The cross-selling strategy may be best executed by the launch of alternative refreshments and snack foods. The refreshments menu could be expanded to incorporate more types of teas, juices, and hot chocolates. Adding a richer variety of treats, sandwiches, salads, and pastries may possibly also help to expand the menu selection. The goal of this would not be to de-market caffeine products; customers would be enticed to also buy other menu items with a higher profit percentage.
The up-selling strategy would start to see the launch of higher price espresso products that might be easily able to absorb the cost-increase of the coffee beans. The forex market of exclusive and quality differentiated coffees regularly contains customers looking for trendy, new, and sometimes eccentric blends. This market may be inelastic enough to adopt these products, regardless of their higher prices.
Starbucks is undoubtedly the father of coffee chains. They may have built “the perfect combine” brand on both quality and exclusivity. However, in the united kingdom, a rival string Caff Nero is normally perceived to be higher quality at a lower price in a sizable number of surveys (The Separate, 2008), (London Hotel Understanding, 2010). They may have ranked as the number one consumer choice before six years (Westfield Health, 2010). This demonstrates the concept that the Starbucks marketplace is an inelastic one. Their customers seem to be not overly hypersensitive to price changes and prepared to pay a lot more for a coffee in a place with a great reputation and atmosphere.
Young individuals would generally see Starbucks as a location for trendy coffees which present their lifestyle. The center age target portion sees it as a great place to relax, chat, search the internet. One third target section is coffee lovers who are really focused on the quality of the espresso. Starbucks does not appear to be a coffee string that focus on customers who are buying a bargain.

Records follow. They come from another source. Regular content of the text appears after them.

(* ===== verification/ConsoleLaws.v ===== *)
(** The console: the cursor stays on the screen, numbers are printed
    correctly, and the interrupt handler and the reader implement a line
    editor. *)
From S2P Require Import Prelude Kmonad Wp Kstate Spinlock Sleep Disk Blocks Inode Pipe Kbd Console.

(** ** The input ring *)

(** The characters between the read and the edit index, and how many of them
    the reader may take. *)
Definition held (n : input) : list Z :=
  (λ j, buf_char (in_r n + Z.of_nat j) n) <$> seq 0 (Z.to_nat (u32 (in_e n - in_r n))).
Definition nready (n : input) : Z := u32 (in_w n - in_r n).

Record in_ok (n : input) : Prop := {
  ik_len : length (in_buf n) = 128%nat;
  ik_r : 0 ≤ in_r n < 4294967296;
  ik_w : 0 ≤ in_w n < 4294967296;
  ik_e : 0 ≤ in_e n < 4294967296;
  ik_full : u32 (in_e n - in_r n) ≤ INPUT_BUF;
  ik_ready : nready n ≤ u32 (in_e n - in_r n)
}.

Lemma length_held n : length (held n) = Z.to_nat (u32 (in_e n - in_r n)).
Proof. unfold held. by rewrite length_fmap, length_seq. Qed.

Ltac ring_lia := unfold nready in *; cbn [in_r in_w in_e in_buf put_char set_in_e set_in_w set_in_r] in *;
  unfold u32, INPUT_BUF in *;
  rewrite ?Zminus_mod_idemp_l, ?Zminus_mod_idemp_r in *; Z.div_mod_to_equations; lia.

Lemma held_lookup n j : (j < length (held n))%nat → held n !! j = Some (buf_char (in_r n + Z.of_nat j) n).
Proof.
  intros Hj. rewrite length_held in Hj. unfold held. by rewrite list_lookup_fmap, lookup_seq_lt.
Qed.

Lemma held_put c n : in_ok n → u32 (in_e n - in_r n) < INPUT_BUF →
  in_ok (put_char c n) ∧ held (put_char c n) = held n ++ [u8 c] ∧ nready (put_char c n) = nready n.
Proof.
  intros Hn Hl. pose proof Hn as [Hd Hr Hw He Hf Hk].
  assert (E : u32 (in_e (put_char c n) - in_r (put_char c n)) = u32 (in_e n - in_r n) + 1) by ring_lia.
  split_and!; [|apply list_eq; intros j|done].
  - split; [cbn [put_char in_buf]; by rewrite length_insert|done|done|apply u32_range|ring_lia|ring_lia].
  - destruct (decide (j < length (held (put_char c n)))%nat) as [Hj|Hj].
    2: { rewrite !lookup_ge_None_2; [done| |lia]. rewrite length_held, E in Hj.
         rewrite length_app, length_held. cbn [length].
         pose proof (u32_range (in_e n - in_r n)). lia. }
    rewrite held_lookup by done. rewrite length_held, E in Hj. unfold buf_char.
    cbn [put_char in_buf in_r]. pose proof (u32_range (in_e n - in_r n)) as H0.
    destruct (decide (j = Z.to_nat (u32 (in_e n - in_r n)))) as [->|Hne].
    + rewrite lookup_app_r by (rewrite length_held; lia). rewrite length_held, Nat.sub_diag.
      simpl. f_equal. rewrite nth_lookup.
      replace (Z.to_nat ((in_r n + _) mod INPUT_BUF)) with (Z.to_nat (in_e n mod INPUT_BUF)).
      * rewrite list_lookup_insert_eq; [done|]. rewrite Hd. ring_lia.
      * f_equal. rewrite Z2Nat.id by ring_lia. ring_lia.
    + rewrite lookup_app_l by (rewrite length_held; lia). rewrite held_lookup by (rewrite length_held; lia).
      f_equal. unfold buf_char. rewrite !nth_lookup, list_lookup_insert_ne; [done|].
      intros Heq. apply Z2Nat.inj in Heq; ring_lia.
Qed.

Lemma held_back n : in_ok n → in_e n ≠ in_w n →
  let n' := set_in_e (u32 (in_e n - 1)) n in
  in_ok n' ∧ held n' = removelast (held n) ∧ nready n' = nready n ∧
  last (held n) = Some (buf_char (u32 (in_e n - 1)) n) ∧ nready n < Z.of_nat (length (held n)).
Proof.
  intros Hn Hne n'. pose proof Hn as [Hd Hr Hw He Hf Hk].
  assert (E : u32 (in_e n' - in_r n') = u32 (in_e n - in_r n) - 1) by (unfold n'; ring_lia).
  assert (Hpos : 0 < u32 (in_e n - in_r n)) by ring_lia.
  assert (Hlen : length (held n) = S (length (held n'))) by (rewrite !length_held, E; lia).
  split_and!.
  - split; [done|done|done|apply u32_range|unfold n'; ring_lia|unfold n'; ring_lia].
  - rewrite removelast_firstn_len, Hlen. cbn [pred]. apply list_eq. intros j.
    destruct (decide (j < length (held n'))%nat).
    + rewrite lookup_take_lt, !held_lookup by lia. done.
    + rewrite !lookup_ge_None_2; [done| |lia]. rewrite length_take. lia.
  - done.
  - rewrite last_lookup, Hlen. cbn [pred]. rewrite held_lookup by lia. f_equal.
    unfold buf_char. do 2 f_equal. rewrite length_held, E. ring_lia.
  - rewrite length_held. ring_lia.
Qed.

Lemma held_commit n : in_ok n → let n' := set_in_w (in_e n) n in
  in_ok n' ∧ held n' = held n ∧ nready n' = Z.of_nat (length (held n)).
Proof.
  intros Hn n'. pose proof Hn as [Hd Hr Hw He Hf Hk]. split_and!.
  - split; [done..|]. unfold n'. ring_lia.
  - done.
  - rewrite length_held. unfold n'. ring_lia.
Qed.

Lemma held_next n : in_ok n → in_r n ≠ in_w n →
  let n' := set_in_r (u32 (in_r n + 1)) n in
  in_ok n' ∧ held n = buf_char (in_r n) n :: held n' ∧ nready n = nready n' + 1.
Proof.
  intros Hn Hne n'. pose proof Hn as [Hd Hr Hw He Hf Hk].
  assert (E : u32 (in_e n - in_r n) = u32 (in_e n' - in_r n') + 1) by (unfold n'; ring_lia).
  split_and!.
  - split; [done|apply u32_range|done|done|unfold n'; ring_lia|unfold n'; ring_lia].
  - apply list_eq. intros [|j].
    + rewrite held_lookup by (rewrite length_held; ring_lia). cbn. by rewrite Z.add_0_r.
    + change ((_ :: held n') !! S j) with (held n' !! j). destruct (decide (j < length (held n'))%nat) as [Hj|Hj].
      * rewrite held_lookup by (rewrite length_held in *; lia).
        rewrite held_lookup by done.
        f_equal. unfold buf_char. do 2 f_equal. unfold n'. ring_lia.
      * rewrite !lookup_ge_None_2; [done|lia|rewrite length_held in *; lia].
  - unfold n'. ring_lia.
Qed.

(** ** The screen *)

Definition cga_ok (s : con) : Prop := length (cn_crt s) = 2000%nat ∧ 0 ≤ cn_pos s < 24 * 80.

(** Only the devices differ. *)
Definition shown (s s' : con) : Prop :=
  cn_k s' = cn_k s ∧ cn_locking s' = cn_locking s ∧ cn_panicked s' = cn_panicked s ∧
  cn_input s' = cn_input s ∧ cga_ok s'.

Lemma crt_store_ok i v crt : 0 ≤ i < Z.of_nat (length crt) →
  crt_store i v crt = Some (<[Z.to_nat i := v]> crt).
Proof. intros. unfold crt_store. by rewrite (proj2 (Z.leb_le _ _)), (proj2 (Z.ltb_lt _ _)) by lia. Qed.

Lemma cga_put_ok c pos crt : length crt = 2000%nat → 0 ≤ pos < 24 * 80 →
  ∃ pos' crt', cga_put c pos crt = Some (pos', crt') ∧ length crt' = 2000%nat ∧ 0 ≤ pos' ≤ 24 * 80.
Proof.
  intros Hl Hp. unfold cga_put. destruct (c =? 10); [|destruct (c =? BACKSPACE)].
  - eexists _, _. split_and!; [done|done|..]; Z.div_mod_to_equations; lia.
  - eexists _, _. split_and!; [done|done|..]; destruct (Z.ltb_spec 0 pos); lia.
  - rewrite crt_store_ok by lia. eexists _, _. split_and!; [done| |lia..]. by rewrite length_insert.
Qed.

Lemma cga_scroll_ok pos crt : length crt = 2000%nat → 0 ≤ pos ≤ 24 * 80 →
  ∃ pos' crt', cga_scroll pos crt = Some (pos', crt') ∧ length crt' = 2000%nat ∧ 0 ≤ pos' < 24 * 80.
Proof.
  intros Hl Hp. unfold cga_scroll. destruct (Z.ltb_spec (pos / 80) 24).
  - eexists _, _. split_and!; [done|done|..]; Z.div_mod_to_equations; lia.
  - assert (pos = 1920) as -> by (Z.div_mod_to_equations; lia).
    eexists _, _. split_and!; [reflexivity| |lia..].
    rewrite length_splice; rewrite length_app, length_slice, length_drop, ?length_replicate by lia; lia.
Qed.

(** What the output devices have got: the serial port, the screen and the
    cursor; and what a character sent to the console makes of them. *)
Definition devices : Type := option (list Z) * list Z * Z.
Definition outs (s : con) : devices := (cn_uart s, cn_crt s, cn_pos s).
Definition uart_bytes (c : Z) : list Z := if c =? BACKSPACE then [8; 32; 8] else [u8 c].
Definition show_char (c : Z) (d : devices) : option devices :=
  let '(u, crt, pos) := d in
  '(pos, crt) ← cga_put c pos crt;
  '(pos, crt) ← cga_scroll pos crt;
  Some ((λ l, l ++ uart_bytes c) <$> u, <[Z.to_nat pos := 0x0720]> crt, pos).
Fixpoint show (l : list Z) (d : devices) : option devices :=
  match l with [] => Some d | c :: l => show_char c d ≫= show l end.

(** Exactly the characters of [l] went to the console, nothing else changed. *)
Definition showed (l : list Z) (s s' : con) : Prop := shown s s' ∧ show l (outs s) = Some (outs s').

Lemma show_app l l' d : show (l ++ l') d = show l d ≫= show l'.
Proof. revert d. induction l as [|c l IH]; intros d; cbn; [done|]. destruct (show_char c d); cbn; auto. Qed.
Lemma show_serial l : ∀ d d', show l d = Some d' → d'.1.1 = (λ t, t ++ concat (uart_bytes <$> l)) <$> d.1.1.
Proof.
  induction l as [|c l IH]; intros [[u crt] pos] d' E; cbn [show] in E.
  - injection E as <-. cbn. destruct u as [t|]; cbn; by rewrite ?app_nil_r.
  - apply bind_Some in E as ([[u1 crt1] pos1]&E1&E2). apply IH in E2. rewrite E2. unfold show_char in E1.
    apply bind_Some in E1 as ([p1 c1]&_&E1). apply bind_Some in E1 as ([p2 c2]&_&E1). simplify_eq. cbn.
    destruct u as [t|]; cbn; [|done]. by rewrite <- app_assoc.
Qed.
Lemma shown_trans s1 s2 s3 : shown s1 s2 → shown s2 s3 → shown s1 s3.
Proof. intros (A1&A2&A3&A4&_) (B1&B2&B3&B4&B5). split_and!; congruence || done. Qed.
Lemma showed_nil s : cga_ok s → showed [] s s.
Proof. intros H. by split; [split_and!|]. Qed.
Lemma showed_app l l' s1 s2 s3 : showed l s1 s2 → showed l' s2 s3 → showed (l ++ l') s1 s3.
Proof. intros [H1 E1] [H2 E2]. split; [by eapply shown_trans|]. rewrite show_app, E1. exact E2. Qed.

Therefore I think that an open-price increase would not terribly affect sales if it was coupled with a new marketing strategy which promotes a more ‘genuine’ espresso and customer service. This plan would fail in market segments which concentrate on low prices like the McDonalds coffees. Coffee chains that are part of the high price and “perfect blend” quality market that Starbucks has made contain customers that are certainly buying frills-service. Although this plan would be difficult to do, it could be quite a rewarding one for preserving customer loyalty and retention.
This third strategy is quite a risky one, that could potentially affect customer loyalty if not carried out properly. However, it’s the most tangible method for covering cost rises without raising the entire price of the caffeine product.
The first low presence change would be to remove savings and loyalty plans that may be running in the business. This would addresses some of the price increase problem by decreasing the quantity of cost to customers. However, this might negatively impact sales as these loyalty schemes and savings may be the reason that customers could make the acquisitions.
The second type of change is always to intelligently reduce the amount of coffee beans required per item. This could mean just a bit smaller helpings, or lower amounts of coffee beans per cup. This could be done without customer communication, which could lead to dissatisfaction, or the change could be attributed to health awareness promotions of lowering the amount of caffeine containing drinks in people’s diets.
This is quite an evident strategy and it could meet the objective of absorbing prices. However this may affect the brand and contradict the two main keys of marketing success. It could lower the identified value that customers enable you to from special discounts and loyalty techniques, and they may become less satisfied if the grade of the espresso is sacrificed for the sake of bringing down costs.
The Indie, 2008, “Starbucks is bottom of high street coffee test”, [online], Available at: http://www. independent. co. uk/news/uk/this-britain/starbucks-is-bottom-of-high-street-coffee-test-773150. html, Seen on 10th November 2010.
London Hotels Understanding, 2010, “Starbucks vs CaffЁ Nero vs Costa: who wins?” [online], Available at:, Accessed on 10th November 2010.
West Field Health, 2010, “Cash plan is CaffЁ Nero’s cup of tea”. [online], , Seen on 10th November 2010.